While Baldelli didn’t dash those hopes during the off-season, he didn’t last long into the 2007 season. Those hamstring issues returned, but this time it was serious, requiring a 60-day DL stint that ended up keeping him out for the rest of the season. It was during that off-season that doctors discovered “metabolic and/or mitochondrial abnormalities,” which explained why Baldelli couldn’t stay healthy, though it was not a specific diagnosis. He changed his eating and supplement habits, hoping to adapt to the limitations the disease placed on him.
Unfortunately, Baldelli couldn’t make it through Spring Training 2008, and again opened the season on the DL. Finally, in August the Rays activated him, playing him sparsely and selectively. The plan worked. He avoided further injury that season while posting good numbers in limited playing time. In the playoffs for the first time in his career, Baldelli became a hero during the ALCS, hitting a three-run homer off Paul Byrd to give the Rays the lead in the game and, six Red Sox outs later, the series.
During the off-season Baldelli got good news. He underwent further tests which showed that he had a form of channelopathy, a more treatable condition than a mitochondrial disorder. Seeing an opportunity, the Red Sox signed the native New Englander for the 2009 season. They planned to play him part time, but even that couldn’t keep him off the DL. In total he missed 33 games due to injury in 2009, including two DL stints. He appeared in just 62 games, amassing 164 plate appearances and a batting line of .253/.311/.433. The power was there, but that’s about all.

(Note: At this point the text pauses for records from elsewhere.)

(** *** Clean absolute paths *)

(** A component that names an entry of its directory. *)
Definition plain (c : bytes) : Prop :=
  c <> [] /\ c <> [dot] /\ c <> dotdot /\ slash ∉ c.

Definition abs_path (cs : list bytes) : bytes := slash :: join_slash cs.

(** A path in the form [filepath.Clean] gives an absolute path. *)
Definition clean_abs (p : bytes) : Prop := exists cs, Forall plain cs /\ p = abs_path cs.

Lemma abs_path_rooted cs : rooted (abs_path cs) = true.
Proof. done. Qed.

Lemma Split_abs_path cs :
  Forall plain cs -> Split (abs_path cs) slash = [] :: (if decide (cs = []) then [[]] else cs).
Proof.
  intros Hcs. unfold abs_path. change (slash :: join_slash cs) with ([] ++ [slash] ++ join_slash cs).
  rewrite Split_app by set_solver. f_equal.
  destruct (decide (cs = [])) as [->|Hne]; [done|].
  apply Split_join; [done | | done].
  eapply Forall_impl; [done|]. by intros c (_ & _ & _ & ?).
Qed.

Lemma components_abs_path cs : Forall plain cs -> components (abs_path cs) = cs.
Proof.
  intros Hcs. unfold components. rewrite Split_abs_path by done.
  rewrite filter_cons_False by naive_solver.
  destruct (decide (cs = [])) as [->|]; [done|].
  induction Hcs as [|c cs (Hc & _) Hcs IH]; [done|].
  rewrite filter_cons_True by done. f_equal.
  destruct cs; [done|]. by apply IH.
Qed.

Lemma clean_step_plain r out c : plain c -> clean_step r out c = c :: out.
Proof. intros (H1 & H2 & H3 & _). unfold clean_step. by rewrite !decide_False. Qed.

Lemma foldl_clean_plain r out cs :
  Forall plain cs -> foldl (clean_step r) out cs = rev cs ++ out.
Proof.
  intros Hcs. revert out. induction Hcs as [|c cs Hc Hcs IH]; intros out; [done|].
  cbn [foldl rev]. by rewrite clean_step_plain, IH, <- app_assoc.
Qed.

(** [Clean] leaves a clean absolute path alone. *)
Lemma Clean_abs_path cs : Forall plain cs -> Clean (abs_path cs) = abs_path cs.
Proof.
  intros Hcs. unfold Clean. rewrite decide_False by done. rewrite abs_path_rooted, Split_abs_path by done.
  cbn [foldl]. assert (clean_step true [] [] = []) as -> by done.
  destruct (decide (cs = [])) as [->|]; [done|].
  rewrite foldl_clean_plain, app_nil_r, rev_involutive by done. done.
Qed.

Lemma abs_path_inj cs ds :
  Forall plain cs -> Forall plain ds -> abs_path cs = abs_path ds -> cs = ds.
Proof. intros Hc Hd E. by rewrite <- (components_abs_path cs), E, components_abs_path. Qed.

Lemma strip_common_spec bs ts :
  exists pre b t, strip_common bs ts = (b, t) /\ bs = pre ++ b /\ ts = pre ++ t.
Proof.
  revert ts. induction bs as [|b bs IH]; intros ts; cbn.
  { by exists [], [], ts. }
  destruct ts as [|t ts]; [by exists [], (b :: bs), []|].
  destruct (decide (b = t)) as [->|]; [|by exists [], (b :: bs), (t :: ts)].
  destruct (IH ts) as (pre & b' & t' & -> & -> & ->). by exists (t :: pre), b', t'.
Qed.

Lemma strip_common_app pre t : strip_common pre (pre ++ t) = ([], t).
Proof. induction pre as [|c pre IH]; [by destruct t|]. cbn. by rewrite decide_True. Qed.

(** The test [within] makes on the result of [Rel]. *)
Definition escapes (rel : bytes) : bool :=
  bool_decide (rel = dotdot) || HasPrefix rel (dotdot ++ [slash]).

Lemma escapes_up ds t : escapes (join_slash (dotdot :: ds ++ t)) = true.
Proof.
  unfold escapes. destruct (ds ++ t) as [|c cs]; [done|].
  apply orb_true_iff. right. apply HasPrefix_iff. by exists (join_slash (c :: cs)).
Qed.

Lemma escapes_plain cs : Forall plain cs -> escapes (join_slash cs) = false.
Proof.
  intros Hcs. unfold escapes. apply orb_false_iff.
  assert (Hd : forall r, join_slash cs <> dotdot ++ [slash] ++ r /\ join_slash cs <> dotdot).
  { destruct Hcs as [|c cs (H1 & H2 & H3 & H4) Hcs]; [done|]. intros r.
    destruct cs as [|c' cs]; cbn [join_slash].
    - split; [|done]. intros ->. apply H4. unfold dotdot. set_solver.
    - split; intros E.
      + apply (f_equal (fun s => Split s slash)) in E.
        rewrite !Split_app in E; [|by vm_compute; set_solver|done]. naive_solver.
      + apply (f_equal (fun s => Split s slash)) in E. rewrite Split_app in E by done.
        injection E as E1 E2. by apply Split_cons_ne in E2. }
  split.
  - apply bool_decide_eq_false. by destruct (Hd []).
  - destruct (HasPrefix _ _) eqn:E; [|done]. apply HasPrefix_iff in E as [r E].
    rewrite <- app_assoc in E. by destruct (Hd r).
Qed.
(* ===== verification/Resolver.v ===== *)
(** * internal/server: path rules, resolution and content types

    [resolver.go], [badname_other.go] and [mime.go], over the file system
    interface of OsFs.v; of the build for Windows only the function of
    [badname_windows.go]. *)

From S2P Require Import Prelude GoIO Utf8 Paths OsFs.

(** ** Errors *)

Inductive resolve_error : Type :=
  | errBadPath
  | errNotFound
  | OsErr (e : oserr).

Definition isUnrepresentableName (e : oserr) : bool :=
  match e with ENAMETOOLONG => true | _ => false end.

(** The same in the build for Windows, on the code [errors.As] finds, if any:
    ERROR_INVALID_NAME, ERROR_BAD_PATHNAME, ERROR_FILENAME_EXCED_RANGE. *)
Definition isUnrepresentableName_windows (errno : option Z) : bool :=
  match errno with
  | Some errno => (errno =? 123) || (errno =? 161) || (errno =? 206)
  | None => false
  end.

Definition missingOr (e : oserr) : resolve_error :=
  match e with
  | ErrNotExist | ENOTDIR => errNotFound
  | _ => if isUnrepresentableName e then errNotFound else OsErr e
  end.

Definition or_missing {A} (m : result oserr A) : result resolve_error A :=
  match m with Ok a => Ok a | Err e => Err (missingOr e) end.

(** ** checkPath *)

Definition forbidden : bytes := str "\:*?" ++ [x22] ++ str "<>|".

Definition badByte (c : byte) : bool :=
  (bz c <? 0x20) || (bz c =? 0x7F) || (0 <=? IndexByte forbidden c).

Definition reservedDeviceName (seg : bytes) : bool :=
  let i := IndexByte seg dot in
  let stem := ToUpper (if 0 <=? i then ztake i seg else seg) in
  if decide (stem = str "CON" \/ stem = str "PRN" \/ stem = str "AUX" \/ stem = str "NUL") then true
  else if (len stem =? 4) && (HasPrefix stem (str "COM") || HasPrefix stem (str "LPT")) then
    (bz x31 <=? bz (stem !!! 3%nat)) && (bz (stem !!! 3%nat) <=? bz x39)
  else false.

(** What the loop over the segments rejects; an empty segment is passed
    over. *)
Definition badSegment (seg : bytes) : bool :=
  if decide (seg = []) then false
  else if decide (seg = [dot] \/ seg = dotdot) then true
  else
    let last := List.last seg x00 in
    if byte_eqb last dot || byte_eqb last x20 then true
    else reservedDeviceName seg.

Definition checkPath (p : bytes) : result resolve_error unit :=
  if negb (HasPrefix p [slash]) || negb (utf8_valid p) || Contains p [slash; slash] then
    Err errBadPath
  else if existsb badByte p then Err errBadPath
  else if existsb badSegment (Split (zdrop 1 p) slash) then Err errBadPath
  else Ok ().

(** ** The resolver *)

Record resolver : Type := MkResolver { root : bytes }.

Inductive root_error : Type :=
  | RootError (e : oserr)
  | NotADirectory.

Definition or_root {A} (m : result oserr A) : result root_error A :=
  match m with Ok a => Ok a | Err e => Err (RootError e) end.

Section Resolver.
Context {FS : Type} `{Filesystem FS}.

(** [cwd] is what [filepath.Abs] makes a relative path absolute with. *)
Definition newResolver (fs : FS) (cwd : result oserr bytes) (root : bytes) :
    result root_error resolver :=
  abs ← or_root (if rooted root then Ok (Clean root) else dir ← cwd; Ok (Join dir root));
  real ← or_root (EvalSymlinks fs abs);
  info ← or_root (Stat fs real);
  if negb (fi_isdir info) then Err NotADirectory else Ok (MkResolver real).

Definition within (fs : FS) (r : resolver) (path : bytes) : result resolve_error bytes :=
  resolved ← or_missing (EvalSymlinks fs path);
  match Rel (root r) resolved with
  | None => Err errNotFound
  | Some rel => if escapes rel then Err errNotFound else Ok resolved
  end.

(** The part of [open] before [os.Open]: the path that will be opened. *)
Definition open_target (fs : FS) (r : resolver) (urlPath : bytes) : result resolve_error bytes :=
  _ ← checkPath urlPath;
  let trailingSlash := HasSuffix urlPath [slash] in
  let rel := Trim urlPath slash in
  target ← within fs r (Join (root r) rel);
  info ← or_missing (Stat fs target);
  if fi_isdir info then within fs r (Join target (str "index.html"))
  else if trailingSlash then Err errNotFound
  else Ok target.

(** [open]; the number is how many file handles the process holds, so that
    every [f.Close()] shows. *)
Definition open (fs : FS) (r : resolver) (urlPath : bytes) (handles : Z) :
    result resolve_error (file * fileinfo) * Z :=
  match open_target fs r urlPath with
  | Err e => (Err e, handles)
  | Ok target =>
    match or_missing (Open fs target) with
    | Err e => (Err e, handles)
    | Ok f =>
      let handles := handles + 1 in
      match f_stat f with
      | Err e => (Err (OsErr e), handles - 1)
      | Ok fi =>
        if negb (fi_regular fi) then (Err errNotFound, handles - 1)
        else (Ok (f, fi), handles)
      end
    end
  end.
End Resolver.

(** ** mime.go *)

Definition contentTypes : gmap bytes bytes := list_to_map
  [ (str ".html", str "text/html"); (str ".htm", str "text/html"); (str ".css", str "text/css");
    (str ".js", str "text/javascript"); (str ".json", str "application/json");
    (str ".txt", str "text/plain"); (str ".xml", str "application/xml");
    (str ".svg", str "image/svg+xml"); (str ".png", str "image/png");
    (str ".jpg", str "image/jpeg"); (str ".jpeg", str "image/jpeg");
    (str ".gif", str "image/gif"); (str ".webp", str "image/webp");
    (str ".ico", str "image/x-icon"); (str ".pdf", str "application/pdf");
    (str ".zip", str "application/zip"); (str ".wasm", str "application/wasm") ].

Definition contentType (name : bytes) : bytes :=
  default (str "application/octet-stream") (contentTypes !! ToLower (Ext name)).

(** ** The path rules of protocol/SPEC.md section 11.1 *)

Definition device_names : list bytes :=
  [str "CON"; str "PRN"; str "AUX"; str "NUL"] ++
  ((fun d => str "COM" ++ [d]) <$> str "123456789") ++
  ((fun d => str "LPT" ++ [d]) <$> str "123456789").

(** The text before the first dot, ignoring case. *)
Definition device_stem (seg : bytes) : bytes := ToUpper (hd [] (Split seg dot)).

Definition byte_allowed (c : byte) : Prop :=
  0x20 <= bz c /\ bz c <> 0x7F /\ c ∉ forbidden.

So, after this breakdown of Baldelli’s injury history, it’s clear why no teams have approached him about playing in 2010. His lower body has been a wreck for the past five years, and though his medical condition isn’t as bad as it could be, it’s still an enormous concern. Maybe the off-season of rest will do him good, but a good team can’t take that gamble. Baldelli would have to fill a part-time role, and any acquiring team would have to build a solid backup plan. That’s the high-risk part.
Again, Baldelli has tremendous upside. That’s the high-reward part. He plays good defense, hits for power, and, at least at one point, had incredible speed, especially out of the box. He also hits lefties very well, posting a .831 OPS against them over 610 career plate appearances — including his early, leaner years. So is that upside, weighed against the risk of a couple DL stints, worth the gamble?
The only way I can see the Yankees even consider Baldelli is if he’s willing to sign for a very small base salary. He did that last year, actually. The Red Sox guaranteed him only $500K, with $5.25 million in plate appearance bonuses — of which he reached none — and $1.75 million in roster days bonuses — which amounted to between $1.25 and $1.5 million. Still, the low base salary is the key here. Since all we’ve heard is that the Yankees have just $2 million to spend, Baldelli might be the best value for the dollar.
Hey, maybe we’ll get two players from this list. Given the supposed $2 million, maybe the Yanks could bring aboard Baldelli and Jerry Hairston. That would finish off the bench and give the Yanks enough flexibility to make a mid-season move. At a $500K base salary, I don’t think they’d hesitate to DFA Baldelli if anything went wrong.